Vendre autrement

La vente avec paiement à terme : vendre sans dépendre d'une banque

Un comptant, des mensualités, une durée connue d'avance. Une troisième voie entre la vente classique et le viager, sous deux formes : libre ou occupée.

Qu'est-ce que la vente avec paiement à terme ?

Définition

La vente avec paiement à terme, aussi appelée crédit vendeur, est une vente immobilière dans laquelle l'acheteur devient propriétaire dès la signature chez le notaire, mais règle le prix en plusieurs fois : un comptant à la signature, puis des mensualités échelonnées sur une durée fixée à l'avance. Elle est régie par le droit commun de la vente, articles 1583 et suivants du Code civil.

C'est le vendeur qui joue le rôle de la banque. L'acheteur n'a donc besoin d'aucun crédit bancaire, et le vendeur n'est plus tributaire de la capacité d'un acquéreur à décrocher un financement. C'est une troisième voie, entre la vente classique et le viager.

Elle existe sous deux formes, qui répondent à des situations de vie très différentes : la forme libre et la forme occupée. Cette page vous explique le mécanisme commun aux deux, et vous aide à identifier celle qui correspond à votre situation.

ℹ️ Terminologie

Vente à terme, paiement à terme, crédit vendeur : trois expressions pour un seul mécanisme. Vous croiserez aussi « viager à terme » ou « viager sans aléa ». Ces formules désignent en réalité une vente avec paiement à terme, et ne sont pas des viagers au sens juridique : il n'y a pas d'aléa sur le paiement, puisque la durée est déterminée dès la signature.

🏠
Le vendeur
Joue le rôle de la banque
Comptant + mensualités
Sans impôt sur le revenu
📋
Acte notarié
Transfert de propriété immédiat
Durée fixée à l'avance
Garanties inscrites
🔑
L'acheteur
Propriétaire dès la signature
Prix total connu
Sans crédit bancaire

Libre ou occupée : les deux formes

Le mécanisme de paiement est identique dans les deux cas : un comptant, puis des mensualités sur une durée déterminée. Ce qui change, c'est qui occupe le bien pendant le terme. Et ce choix change tout : le prix, les frais de notaire, le profil de l'acheteur, et votre quotidien.

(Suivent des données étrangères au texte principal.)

(** ** The interpreter's tables

    CPython consults its Unicode database for non-ASCII characters
    ([str.isprintable] in [repr], white space and decimal digits in
    [int]), and prints a float with its shortest round-trip numeral.
    Neither the database nor the float printer belongs to this repository:
    they are parameters here.  Everything ASCII is written out. *)

Section Interpreter.

Variable float : Type.
(** [repr] of a float; its characters are Latin-1 (in CPython: ASCII). *)
Variable float_repr : float -> string.
(** [Py_UNICODE_ISPRINTABLE], consulted for code points above 127. *)
Variable uni_printable : Z -> bool.
(** [Py_UNICODE_ISSPACE], consulted for code points from 127 up. *)
Variable uni_space : Z -> bool.
(** [Py_UNICODE_TODECIMAL], consulted for code points from 127 up. *)
Variable uni_decimal : Z -> option Z.

Inductive pyval :=
| PNone
| PStr (s : text)
| PBytes (b : bytes)
| PInt (z : Z)
| PFloat (f : float).

(** *** [repr] and [str] *)

Definition has (c : Z) (s : list Z) : bool := existsb (Z.eqb c) s.

(** The quote is the double one (34) only when the value holds a single
    quote (39) and no double quote. *)
Definition repr_quote (s : list Z) : Z :=
  if has 39 s && negb (has 34 s) then 34 else 39.

Definition repr_str_char (quote c : Z) : text :=
  if (c =? quote) || (c =? 92) then [92; c]
  else if c =? 9 then [92; 116]
  else if c =? 10 then [92; 110]
  else if c =? 13 then [92; 114]
  else if (c <? 32) || (c =? 127) then 92 :: 120 :: hex_fixed 2 c
  else if c <? 127 then [c]
  else if uni_printable c then [c]
  else if c <=? 0xFF then 92 :: 120 :: hex_fixed 2 c
  else if c <=? 0xFFFF then 92 :: 117 :: hex_fixed 4 c
  else 92 :: 85 :: hex_fixed 8 c.

Definition repr_str (s : text) : text :=
  let q := repr_quote s in
  q :: flat_map (repr_str_char q) s ++ [q].

Definition repr_bytes_char (quote c : Z) : text :=
  if (c =? quote) || (c =? 92) then [92; c]
  else if c =? 9 then [92; 116]
  else if c =? 10 then [92; 110]
  else if c =? 13 then [92; 114]
  else if (c <? 32) || (0x7F <=? c) then 92 :: 120 :: hex_fixed 2 c
  else [c].
(** * Utility scripts of elastic-package: a shallow embedding

    Three Python scripts are embedded here:
    - [scripts/fetch_phoenix_traces.py]   (module [Phoenix]),
    - [scripts/list_benchmark_packages.py] (module [Rally]),
    - [test/packages/parallel/system/script.py] (module [XRef]).

    Python values that travel through the scripts are JSON-shaped, so one
    inductive type [json] stands for them.  A Python [dict] keeps insertion
    order and overwrites in place; it is an association list handled through
    [dict_get] and [dict_set].  A raised exception is the [Raise] branch of the
    result type [py]. *)

From Stdlib Require Import String Ascii List ZArith Lia Bool Arith.
From Stdlib Require DecimalFacts DecimalPos DecimalZ.
From Stdlib Require Import DecimalString.
Import ListNotations.
Set Warnings "-register-all".
Local Open Scope list_scope.
Local Open Scope string_scope.

(* ------------------------------------------------------------------ *)
(** ** Python values and exceptions *)

Module Py.

(** A Python [str] is a sequence of code points; the model covers the code
    points below 256, one [ascii] each.  A Python [float] is identified by its
    [repr] text (the shortest text that reads back to the same float), since
    the scripts never compute with floats and only pass them on. *)
Inductive json : Type :=
| JNull
| JBool (b : bool)
| JInt (n : Z)
| JFloat (repr : string)
| JStr (s : string)
| JArr (items : list json)
| JObj (members : list (string * json)).

(** The exceptions the scripts can meet. *)
Inductive exn : Type :=
| KeyError (key : string)
| AttributeError
| TypeError
| IndexError
| HTTPError (status : Z)
| JSONDecodeError
| GraphQLErrors (errors : json)
| OSError.

Inductive py (A : Type) : Type :=
| Ret (a : A)
| Raise (e : exn).
Arguments Ret {A} a.
Arguments Raise {A} e.

Definition bind {A B} (m : py A) (k : A -> py B) : py B :=
  match m with
  | Ret a => k a
  | Raise e => Raise e
  end.

Notation "x <- m ;; k" := (bind m (fun x => k))
  (at level 61, m at next level, right associativity).

(** [for x in xs: acc = body(acc, x)], stopping at the first exception. *)
Fixpoint for_each {A S} (xs : list A) (body : S -> A -> py S) (acc : S) : py S :=
  match xs with
  | [] => Ret acc
  | x :: rest => acc' <- body acc x ;; for_each rest body acc'
  end.

(** *** Insertion-ordered dictionaries *)

Definition dict (V : Type) := list (string * V).

Fixpoint dict_get {V} (d : dict V) (k : string) : option V :=
  match d with
  | [] => None
  | (k', v) :: rest => if String.eqb k k' then Some v else dict_get rest k
  end.

(** [d[k] = v]: a key already present keeps its position. *)
Fixpoint dict_set {V} (d : dict V) (k : string) (v : V) : dict V :=
  match d with
  | [] => [(k, v)]
  | (k', v') :: rest =>
      if String.eqb k k' then (k', v) :: rest else (k', v') :: dict_set rest k v
  end.

Definition dict_mem {V} (d : dict V) (k : string) : bool :=
  match dict_get d k with Some _ => true | None => false end.

Definition dict_keys {V} (d : dict V) : list string := map fst d.

(** *** Is a value the string [k]?  ([x == k], for [k in list]) *)

Definition is_string (k : string) (v : json) : bool :=
  match v with
  | JStr s => String.eqb k s
  | _ => false
  end.

(** *** The operations of Python used by the scripts *)

(** Truth value of an object, as [if x:] and [not x] test it. *)
Definition truthy (v : json) : bool :=
  match v with
  | JNull => false
  | JBool b => b
  | JInt n => negb (Z.eqb n 0)
  | JFloat r => negb (String.eqb r "0.0" || String.eqb r "-0.0")
  | JStr s => negb (String.eqb s "")
  | JArr l => match l with [] => false | _ => true end
  | JObj m => match m with [] => false | _ => true end
  end.

(** [v[k]] with a string key. *)
Definition subscript (v : json) (k : string) : py json :=
  match v with
  | JObj m => match dict_get m k with
              | Some x => Ret x
              | None => Raise (KeyError k)
              end
  | _ => Raise TypeError
  end.

(** [v.get(k, default)]; only a dict has the method. *)
Definition get_default (v : json) (k : string) (default : json) : py json :=
  match v with
  | JObj m => match dict_get m k with
              | Some x => Ret x
              | None => Ret default
              end
  | _ => Raise AttributeError
  end.

(** [v.get(k)], whose default is [None]. *)
Definition get (v : json) (k : string) : py json := get_default v k JNull.

Fixpoint chars (s : string) : list json :=
  match s with
  | EmptyString => []
  | String c rest => JStr (String c EmptyString) :: chars rest
  end.

(** What [for x in v] runs over: the items of a list, the keys of a dict,
    the characters of a string. *)
Definition iterate (v : json) : py (list json) :=
  match v with
  | JArr l => Ret l
  | JObj m => Ret (map JStr (dict_keys m))
  | JStr s => Ret (chars s)
  | _ => Raise TypeError
  end.

Fixpoint is_prefix (p s : string) : bool :=
  match p, s with
  | EmptyString, _ => true
  | String a p', String b s' => Ascii.eqb a b && is_prefix p' s'
  | String _ _, EmptyString => false
  end.

Fixpoint is_substring (p s : string) : bool :=
  is_prefix p s ||
  match s with
  | EmptyString => false
  | String _ s' => is_substring p s'
  end.

(** [k in v] for a string [k]. *)
Definition contains (v : json) (k : string) : py bool :=
  match v with
  | JObj m => Ret (dict_mem m k)
  | JArr l => Ret (existsb (is_string k) l)
  | JStr s => Ret (is_substring k s)
  | _ => Raise TypeError
  end.

Definition isinstance_str (v : json) : bool :=
  match v with JStr _ => true | _ => false end.

(** *** Printing

    A script that prints is a function of the lines printed so far; what was
    printed before an exception stays printed. *)

Definition io (A : Type) : Type := list string -> list string * py A.

Definition io_ret {A} (a : A) : io A := fun out => (out, Ret a).

Definition io_bind {A B} (m : io A) (k : A -> io B) : io B :=
  fun out =>
    match m out with
    | (out', Ret a) => k a out'
    | (out', Raise e) => (out', Raise e)
    end.

Notation "x <<- m ;; k" := (io_bind m (fun x => k))
  (at level 61, m at next level, right associativity).

(** [print(line)] *)
Definition print (line : string) : io unit :=
  fun out => ((out ++ [line])%list, Ret tt).

Definition lift {A} (m : py A) : io A := fun out => (out, m).

(** [for x in xs: body(x)] *)
Fixpoint for_io {A} (xs : list A) (body : A -> io unit) : io unit :=
  match xs with
  | [] => io_ret tt
  | x :: rest => _ <<- body x ;; for_io rest body
  end.

(** [len(v)] *)
Definition len (v : json) : py Z :=
  match v with
  | JArr l => Ret (Z.of_nat (List.length l))
  | JObj m => Ret (Z.of_nat (List.length m))
  | JStr s => Ret (Z.of_nat (String.length s))
  | _ => Raise TypeError
  end.
(** * json-schema-docs-generator: object definitions, example data, cURL strings

    A shallow embedding of the three JavaScript sources

      - lib/example-data-extractor.js  ([ExampleDataExtractor])
      - lib/object-definition.js       ([ObjectDefinition])
      - lib/helpers/curl.js            ([Curl])

    The code is dynamically typed: schemas, definitions and example data
    are all plain JavaScript values.  The embedding keeps that: one type
    [value] of JSON-like data, objects as association lists in insertion
    order, and the few lodash helpers the sources call written over it.

    Conventions of the embedding.
      - Numbers are integers.
      - Every object inherits the members of [Object.prototype], which
        are built-in functions, and nothing else.  They are seen where
        the code looks a key up by a name taken from the data, in
        [_.pick] and [_.defaults]; the names the sources write out are
        not inherited, and the test that precedes a deletion in the
        [allOf] loop makes no difference for a key that is not an own
        one.  No object has a key [__proto__] of its own.  The members
        of the array and string prototypes, [length] among them, are
        not modelled.
      - A key is written or deleted on objects; on an array a delete
        leaves [undefined] at the index, any other write through a key
        on a non-object has no effect.
      - An object is the list of its entries in iteration order; a key
        that is an array index stays where it was written, where the
        engine would move it before the other keys.
      - Text is ASCII: the case mappings leave every other character
        as it is.
      - Values carry no identity.  The in-place deletions that
        [defineProperties] performs on its argument are threaded
        explicitly: the functions of [ObjectDefinition] return the
        schema they were given as they leave it, and [_original] holds
        the node as it is when the field is assigned.  The [example]
        and [default] literals read from a schema are treated as
        values: when such a literal is an object, [extract] prunes and
        extends that very object, a change of the schema the embedding
        does not track.  It is exact on schemas whose literals are
        scalars.
      - Recursion is bounded by a fuel argument ([rel: self] makes the
        extraction recursive on the enclosing schema); running out of
        fuel is the outcome [OutOfFuel], which no handler catches.
      - The formatter, [JSON.stringify], [_.random] and [_.merge] are
        parameters of the development. *)

From Stdlib Require Import List String Ascii ZArith Bool Lia DecimalString.
Import ListNotations.
Local Open Scope string_scope.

CritèreVente à terme libreVente à terme occupée
Occupation du bienL'acheteur, dès la signatureLe vendeur conserve un DUH
Condition d'âgeAucuneAucune si le DUH est temporaire
Prix de venteValeur vénale, parfois valoriséeValeur vénale moins la valeur du DUH
Frais de notaireSur la valeur vénale totaleSur la valeur occupée, donc réduits
Mensualités et comptantSans impôt sur le revenuSans impôt sur le revenu
Héritiers protégésOui, mensualités transmisesOui, mensualités transmises
Pour quiTout propriétaire, à tout âgeVendeur qui veut rester chez lui

DUH : droit d'usage et d'habitation. Tableau indicatif : chaque montage dépend de votre situation personnelle, patrimoniale et fiscale.

Forme libre

Vous êtes propriétaire d'un bien que vous n'occupez pas, ou que vous quittez. Vous voulez vendre sans dépendre d'un acheteur finançable par une banque : reconversion, mobilité, séparation, ou simplement un bien qui ne trouve pas preneur.

Aucune condition d'âge.

Tout savoir sur la vente à terme libre →
Forme occupée

Vous voulez rester chez vous tout en percevant un comptant et des revenus réguliers sans impôt sur le revenu. Vous conservez un droit d'usage et d'habitation, et le prix est diminué en conséquence.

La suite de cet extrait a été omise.